Precarious (2018)
Precarious is an interactive installation that extends the historical practice of tracing human silhouettes with a mechanical apparatus on a backlit screen, by instead “tracing” gallery visitors with contemporary digital tools. Utterback uses a ceiling mounted depth camera to record peoples’ silhouettes as seen from above. Her software then continually interprets and redraws this data, rendering the silhouettes not with the stark fixedness of paper cut outs, but as tremulous outlines of bodies moving through time. The painterly aesthetic of Precarious builds on the algorithmically generated visual language which Utterback has refined over many years via her custom coded interactive drawing systems.
Entangled (2015)
In Utterback’s Entangled installation, participants interact with imagery projected onto two sides of a set of translucent scrims, which hang in the center of the installation space. Movements in the interaction areas on each side of the scrims cause imagery to appear, move, and disappear on the corresponding side’s projection.
The title of the work, Entangled, refers to the merging of participant’s physical traces on scrims in the installation, and also our ongoing emotional entanglement with digital systems in our lived environment.

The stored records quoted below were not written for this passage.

(* ===== verification/MemorySet.v ===== *)
(** * Address spaces (os/src/mm/memory_set.rs)

    A [MemorySet] is a page table with the areas mapped in it; an area owns the
    frames of its pages ([data_frames], ordered by page number as a
    [BTreeMap] is).  Dropping a [FrameTracker] is [frame_dealloc].  What the
    linker and the ELF reader provide are parameters. *)
From stdpp Require Import sorting.
From S2P Require Import Prelude Bytes Address FrameAllocator PageTable.

Inductive MapType := Identical | Framed | Linear (pn_offset : Z).
#[global] Instance MapType_eq_dec : EqDecision MapType.
Proof. solve_decision. Defined.

Definition MP_R : Z := Z.shiftl 1 1.
Definition MP_W : Z := Z.shiftl 1 2.
Definition MP_X : Z := Z.shiftl 1 3.
Definition MP_U : Z := Z.shiftl 1 4.

Record MapArea := mkArea {
  vpn_range : SimpleRange;
  data_frames : gmap Z Z;
  map_type : MapType;
  map_perm : Z;
}.
Definition set_frames (a : MapArea) (df : gmap Z Z) : MapArea :=
  mkArea (vpn_range a) df (map_type a) (map_perm a).

(** The pages a [for] loop over a range visits ([Address.range_iter_complete]). *)
Definition range_pages (rg : SimpleRange) : list Z := seqZ (get_start rg) (get_end rg - get_start rg).

Definition area_new (start_va end_va : Z) (t : MapType) (perm : Z) : outcome MapArea :=
  rg ← range_new (floor start_va) (ceil end_va); Ok (mkArea rg ∅ t perm).
Definition from_another (a : MapArea) : MapArea := set_frames a ∅.

Definition drop_opt (o : option Z) : M kmem () :=
  match o with Some f => frame_dealloc f | None => mret () end.
Fixpoint drop_frames (fs : list Z) : M kmem () :=
  match fs with
  | [] => mret ()
  | f :: rest => frame_dealloc f ≫= λ _, drop_frames rest
  end.
(** The frames of an area in the order a [BTreeMap] drops them. *)
Definition key_le (x y : Z * Z) : Prop := x.1 ≤ y.1.
#[global] Instance key_le_dec x y : Decision (key_le x y).
Proof. unfold key_le. apply _. Defined.
Definition frames_in_order (df : gmap Z Z) : list Z := snd <$> merge_sort key_le (map_to_list df).
Definition drop_area (a : MapArea) : M kmem () := drop_frames (frames_in_order (data_frames a)).

Definition map_one (a : MapArea) (pt : PageTable) (vpn : Z) : M kmem (MapArea * PageTable) :=
  (match map_type a with
   | Identical => mret (vpn, a)
   | Framed =>
       frame_alloc ≫= λ o, lift (unwrap o) ≫= λ frame,
       drop_opt (data_frames a !! vpn) ≫= λ _,
       mret (frame, set_frames a (<[vpn := frame]> (data_frames a)))
   | Linear pn_offset =>
       lift (assert (vpn <? Z.shiftl 1 27)) ≫= λ _, mret (u64 (vpn + pn_offset), a)
   end) ≫= λ '(ppn, a'),
  PageTable.map pt vpn ppn (map_perm a) ≫= λ pt', mret (a', pt').

Definition unmap_one (a : MapArea) (pt : PageTable) (vpn : Z) : M kmem MapArea :=
  (match map_type a with
   | Framed => drop_opt (data_frames a !! vpn) ≫= λ _, mret (set_frames a (delete vpn (data_frames a)))
   | _ => mret a
   end) ≫= λ a',
  PageTable.unmap pt vpn ≫= λ _, mret a'.

Fixpoint map_pages (vs : list Z) (a : MapArea) (pt : PageTable) : M kmem (MapArea * PageTable) :=
  match vs with
  | [] => mret (a, pt)
  | v :: rest => map_one a pt v ≫= λ '(a', pt'), map_pages rest a' pt'
  end.
Definition area_map (a : MapArea) (pt : PageTable) : M kmem (MapArea * PageTable) :=
  map_pages (range_pages (vpn_range a)) a pt.

Fixpoint unmap_pages (vs : list Z) (a : MapArea) (pt : PageTable) : M kmem MapArea :=
  match vs with
  | [] => mret a
  | v :: rest => unmap_one a pt v ≫= λ a', unmap_pages rest a' pt
  end.
Definition area_unmap (a : MapArea) (pt : PageTable) : M kmem MapArea :=
  unmap_pages (range_pages (vpn_range a)) a pt.

(** [ppn.get_bytes_array()[..src.len()].copy_from_slice(src)] *)
Definition copy_to (ppn : Z) (src : list Z) : M kmem () := λ s,
  match mem s !! ppn with
  | Some pg =>
      if (length src <=? length pg)%nat
      then Ok ((), mkMem (fa s) (<[ppn := src ++ drop (length src) pg]> (mem s)))
      else Err Panicked
  | None => Err Panicked
  end.
Definition read_page (ppn : Z) : M kmem page := λ s,
  match mem s !! ppn with Some pg => Ok (pg, s) | None => Err Panicked end.

Fixpoint copy_data_loop (fuel : nat) (a : MapArea) (data : list Z) (start vpn : Z) : M kmem () :=
  match fuel with
  | O => λ _, Err Diverged
  | S fuel' =>
      let len := Z.of_nat (length data) in
      let src := take (Z.to_nat (Z.min len (start + PAGE_SIZE) - start)) (drop (Z.to_nat start) data) in
      lift (unwrap (data_frames a !! vpn)) ≫= λ ppn,
      copy_to ppn src ≫= λ _,
      let start' := start + PAGE_SIZE in
      if len <=? start' then mret () else copy_data_loop fuel' a data start' (step vpn)
  end.
Definition copy_data (a : MapArea) (data : list Z) : M kmem () :=
  lift (assert (bool_decide (map_type a = Framed))) ≫= λ _,
  copy_data_loop (S (length data / Z.to_nat PAGE_SIZE)) a data 0 (get_start (vpn_range a)).

Record MemorySet := mkMS { page_table : PageTable; areas : list MapArea }.

Definition new_bare : M kmem MemorySet := pt_new ≫= λ pt, mret (mkMS pt []).

Definition ms_push (ms : MemorySet) (a : MapArea) (data : option (list Z)) : M kmem MemorySet :=
  area_map a (page_table ms) ≫= λ '(a', pt'),
  (match data with Some d => copy_data a' d | None => mret () end) ≫= λ _,
  mret (mkMS pt' (areas ms ++ [a'])).

Definition map_trampoline (strampoline : Z) (ms : MemorySet) : M kmem MemorySet :=
  lift (page_of_addr (virt_addr TRAMPOLINE)) ≫= λ vpn,
  lift (page_of_addr (phys_addr strampoline)) ≫= λ ppn,
  PageTable.map (page_table ms) vpn ppn (Z.lor PTE_R PTE_X) ≫= λ pt', mret (mkMS pt' (areas ms)).

Definition ms_translate (ms : MemorySet) (vpn : Z) : M kmem (option Z) := PageTable.translate (page_table ms) vpn.
Definition ms_token (ms : MemorySet) : Z := token (page_table ms).

Definition insert_framed_area (ms : MemorySet) (start_va end_va perm : Z) : M kmem MemorySet :=
  lift (area_new start_va end_va Framed perm) ≫= λ a, ms_push ms a None.

Definition remove_area_with_start_vpn (ms : MemorySet) (start_vpn : Z) : M kmem MemorySet :=
  match list_find (λ a, get_start (vpn_range a) = start_vpn) (areas ms) with
  | Some (idx, a) =>
      area_unmap a (page_table ms) ≫= λ a',
      drop_area a' ≫= λ _, mret (mkMS (page_table ms) (delete idx (areas ms)))
  | None => mret ms
  end.

Fixpoint drop_areas (l : list MapArea) : M kmem () :=
  match l with
  | [] => mret ()
  | a :: rest => drop_area a ≫= λ _, drop_areas rest
  end.
Definition recycle_data_pages (ms : MemorySet) : M kmem MemorySet :=
  drop_areas (areas ms) ≫= λ _, mret (mkMS (page_table ms) []).

Definition ms_map (ms : MemorySet) (vpn ppn perm : Z) : M kmem MemorySet :=
  PageTable.map (page_table ms) vpn ppn (Z.land perm 255) ≫= λ pt', mret (mkMS pt' (areas ms)).
Definition ms_unmap (ms : MemorySet) (vpn : Z) : M kmem () := PageTable.unmap (page_table ms) vpn.

(** Fork: map the same areas and copy their pages. *)
Fixpoint copy_pages (vs : list Z) (user_space memory_set : MemorySet) : M kmem () :=
  match vs with
  | [] => mret ()
  | v :: rest =>
      ms_translate user_space v ≫= λ o, lift (unwrap o) ≫= λ e,
      ms_translate memory_set v ≫= λ o', lift (unwrap o') ≫= λ e',
      read_page (pte_ppn e) ≫= λ src,
      copy_to (pte_ppn e') src ≫= λ _,
      copy_pages rest user_space memory_set
  end.
Fixpoint copy_areas (l : list MapArea) (user_space memory_set : MemorySet) : M kmem MemorySet :=
  match l with
  | [] => mret memory_set
  | a :: rest =>
      ms_push memory_set (from_another a) None ≫= λ ms',
      copy_pages (range_pages (vpn_range a)) user_space ms' ≫= λ _,
      copy_areas rest user_space ms'
  end.
Definition from_existed_user (strampoline : Z) (user_space : MemorySet) : M kmem MemorySet :=
  new_bare ≫= λ ms, map_trampoline strampoline ms ≫= λ ms,
  copy_areas (areas user_space) user_space ms.

(** The kernel's own space: the section symbols come from the linker. *)
Record Symbols := mkSyms {
  stext : Z; etext : Z; srodata : Z; erodata : Z; sdata : Z; edata : Z;
  sbss_with_stack : Z; ebss : Z; ekernel : Z; strampoline : Z;
}.
Definition push_identical (start end_ perm : Z) (ms : MemorySet) : M kmem MemorySet :=
  lift (area_new (virt_addr start) (virt_addr end_) Identical perm) ≫= λ a, ms_push ms a None.
Fixpoint push_mmio (l : list (Z * Z)) (ms : MemorySet) : M kmem MemorySet :=
  match l with
  | [] => mret ms
  | (start, size) :: rest =>
      push_identical start (u64 (start + size)) (Z.lor MP_R MP_W) ms ≫= λ ms', push_mmio rest ms'
  end.
Definition new_kernel (sy : Symbols) (mmio : list (Z * Z)) : M kmem MemorySet :=
  new_bare ≫= λ ms, map_trampoline (strampoline sy) ms ≫= λ ms,
  push_identical (stext sy) (etext sy) (Z.lor MP_R MP_X) ms ≫= λ ms,
  push_identical (srodata sy) (erodata sy) MP_R ms ≫= λ ms,
  push_identical (sdata sy) (edata sy) (Z.lor MP_R MP_W) ms ≫= λ ms,
  push_identical (sbss_with_stack sy) (ebss sy) (Z.lor MP_R MP_W) ms ≫= λ ms,
  push_identical (ekernel sy) MEMORY_END (Z.lor MP_R MP_W) ms ≫= λ ms,
  push_mmio mmio ms.

(** What the ELF reader reports about a program. *)
Record ProgramHeader := mkPH {
  ph_load : bool; ph_vaddr : Z; ph_memsz : Z; ph_offset : Z; ph_filesz : Z;
  ph_r : bool; ph_w : bool; ph_x : bool;
}.
Record Elf := mkElf { elf_magic : list Z; elf_phs : list ProgramHeader; elf_entry : Z }.

Definition ph_perm (ph : ProgramHeader) : Z :=
  let p := MP_U in
  let p := if ph_r ph then Z.lor p MP_R else p in
  let p := if ph_w ph then Z.lor p MP_W else p in
  if ph_x ph then Z.lor p MP_X else p.

Fixpoint load_segments (input : list Z) (phs : list ProgramHeader) (ms : MemorySet) (max_end_vpn : Z)
    : M kmem (MemorySet * Z) :=
  match phs with
  | [] => mret (ms, max_end_vpn)
  | ph :: rest =>
      if ph_load ph then
        lift (area_new (virt_addr (ph_vaddr ph)) (virt_addr (u64 (ph_vaddr ph + ph_memsz ph))) Framed (ph_perm ph)) ≫= λ a,
        (* [&elf.input[offset .. offset + file_size]] *)
        let e := u64 (ph_offset ph + ph_filesz ph) in
        lift (assert ((ph_offset ph <=? e) && (e <=? Z.of_nat (length input)))) ≫= λ _,
        ms_push ms a (Some (slice (Z.to_nat (ph_offset ph)) (Z.to_nat (e - ph_offset ph)) input)) ≫= λ ms',
        load_segments input rest ms' (get_end (vpn_range a))
      else load_segments input rest ms max_end_vpn
  end.

(** The result: the space, the base of the user stacks and the entry point. *)
Definition from_elf (elf_new : list Z → option Elf) (strampoline : Z) (elf_data : list Z)
    : M kmem (MemorySet * Z * Z) :=
  new_bare ≫= λ ms, map_trampoline strampoline ms ≫= λ ms,
  lift (unwrap (elf_new elf_data)) ≫= λ elf,
  lift (assert (bool_decide (elf_magic elf = [0x7f; 0x45; 0x4c; 0x46]))) ≫= λ _,
  load_segments elf_data (elf_phs elf) ms 0 ≫= λ '(ms, max_end_vpn),
  mret (ms, u64 (addr_of_page max_end_vpn + PAGE_SIZE), elf_entry elf).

Liquid Time Series (2000-2002)
In the Liquid Time Series installation, a participant’s physical motion in the installation space fragments time in a pre-recorded video clip. As the participant moves closer to the projection screen they push deeper into time—but only in the area of the screen directly in front of them. Beautiful and startling disruptions are created as people move through the installation space. As viewers move away, the fragmented image heals in their wake—like a pond returning to stillness. The interface of one’s body—which can only exist in one place, at one time—becomes the means to create a space in which multiple times and perspectives coexist. The resulting imagery can be described as video cubism. To create this imagery Utterback’s software deconstructs the video frame as the unit of playback. This piece destabilizes a basic premise of time based media—that the unit of recording is also the unit of playback.
The unexpected permanence of certain elements (and the transience of others) hint at how both personal and cultural memory have a physical component subject to the unpredictable nature of decay.